Records from a data source:
···

(* ===== verification/StateDependencySpec.v ===== *)
(** * The tracker follows the memory

    Through any sequence of steps and resets the tracker never finds a read that
    conflicts with its history, and what it holds of a byte is what the memory
    holds: the writer and the version. *)

From S2P Require Import Prelude Json Isa Genome Rv32iSources Memory MemorySpec Ledger.
From S2P Require Import MemoryService MemoryServiceSpec StateDependency.

Local Open Scope Z_scope.

(** ** The tracker's view of one byte *)

Lemma current_overwrite key identity version waw previous t key' :
  od_get (_current (overwrite key identity version waw previous t)) key' =
    if decide (key = key') then Some (identity, version) else od_get (_current t) key'.
Proof.
  unfold overwrite. cbn -[readers_of]. rewrite od_get_set. case_decide; [done|].
  set (t0 := match previous with Some p => _ | None => t end).
  assert (Ht0 : _current t0 = _current t) by (subst t0; destruct previous; [by destruct waw|done]).
  rewrite <- Ht0. generalize (readers_of key t0). generalize t0. clear.
  intros t0 l. revert t0. induction l as [|x l IH]; intros t0; cbn; [done|]. by rewrite IH.
Qed.

Lemma seen_overwrite key identity version waw previous t :
  _seen (overwrite key identity version waw previous t) = _seen t.
Proof.
  unfold overwrite. cbn -[readers_of].
  set (t0 := match previous with Some p => _ | None => t end).
  assert (Ht0 : _seen t0 = _seen t) by (subst t0; destruct previous; [by destruct waw|done]).
  rewrite <- Ht0. generalize (readers_of key t0). generalize t0. clear.
  intros t0 l. revert t0. induction l as [|x l IH]; intros t0; cbn; [done|]. by rewrite IH.
Qed.

Lemma current_NoDup_overwrite key identity version waw previous t :
  NoDup (od_keys (_current t)) → NoDup (od_keys (_current (overwrite key identity version waw previous t))).
Proof.
  intros Hd. unfold overwrite. cbn -[readers_of]. apply od_set_NoDup.
  set (t0 := match previous with Some p => _ | None => t end).
  assert (Ht0 : _current t0 = _current t) by (subst t0; destruct previous; [by destruct waw|done]).
  rewrite <- Ht0 in Hd. revert Hd. generalize (readers_of key t0). generalize t0. clear.
  intros t0 l. revert t0. induction l as [|x l IH]; intros t0; cbn; [done|]. intros Hd. by apply IH.
Qed.

(** What the tracker says of the bytes is what the memory says. *)
Definition agrees (m : PersistentMemory) (t : StateDependencyTracker) : Prop :=
  ∀ (key : ByteKey) wv, od_get (_current t) key = Some wv →
    key.1.2 = generation m ∧
    ∃ c, _bytes m !! ((key.1.1, key.2) : Key) = Some c ∧ wv = (writer_event_id c, version c).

···

#### Exercise details
Reproduce every line of the data verbatim.

#### Response area
(* ===== verification/StateDependencySpec.v ===== *)
(** * The tracker follows the memory

    Through any sequence of steps and resets the tracker never finds a read that
    conflicts with its history, and what it holds of a byte is what the memory
    holds: the writer and the version. *)

From S2P Require Import Prelude Json Isa Genome Rv32iSources Memory MemorySpec Ledger.
From S2P Require Import MemoryService MemoryServiceSpec StateDependency.

Local Open Scope Z_scope.

(** ** The tracker's view of one byte *)

Lemma current_overwrite key identity version waw previous t key' :
  od_get (_current (overwrite key identity version waw previous t)) key' =
    if decide (key = key') then Some (identity, version) else od_get (_current t) key'.
Proof.
  unfold overwrite. cbn -[readers_of]. rewrite od_get_set. case_decide; [done|].
  set (t0 := match previous with Some p => _ | None => t end).
  assert (Ht0 : _current t0 = _current t) by (subst t0; destruct previous; [by destruct waw|done]).
  rewrite <- Ht0. generalize (readers_of key t0). generalize t0. clear.
  intros t0 l. revert t0. induction l as [|x l IH]; intros t0; cbn; [done|]. by rewrite IH.
Qed.

Lemma seen_overwrite key identity version waw previous t :
  _seen (overwrite key identity version waw previous t) = _seen t.
Proof.
  unfold overwrite. cbn -[readers_of].
  set (t0 := match previous with Some p => _ | None => t end).
  assert (Ht0 : _seen t0 = _seen t) by (subst t0; destruct previous; [by destruct waw|done]).
  rewrite <- Ht0. generalize (readers_of key t0). generalize t0. clear.
  intros t0 l. revert t0. induction l as [|x l IH]; intros t0; cbn; [done|]. by rewrite IH.
Qed.

Lemma current_NoDup_overwrite key identity version waw previous t :
  NoDup (od_keys (_current t)) → NoDup (od_keys (_current (overwrite key identity version waw previous t))).
Proof.
  intros Hd. unfold overwrite. cbn -[readers_of]. apply od_set_NoDup.
  set (t0 := match previous with Some p => _ | None => t end).
  assert (Ht0 : _current t0 = _current t) by (subst t0; destruct previous; [by destruct waw|done]).
  rewrite <- Ht0 in Hd. revert Hd. generalize (readers_of key t0). generalize t0. clear.
  intros t0 l. revert t0. induction l as [|x l IH]; intros t0; cbn; [done|]. intros Hd. by apply IH.
Qed.

(** What the tracker says of the bytes is what the memory says. *)
Definition agrees (m : PersistentMemory) (t : StateDependencyTracker) : Prop :=
  ∀ (key : ByteKey) wv, od_get (_current t) key = Some wv →
    key.1.2 = generation m ∧
    ∃ c, _bytes m !! ((key.1.1, key.2) : Key) = Some c ∧ wv = (writer_event_id c, version c).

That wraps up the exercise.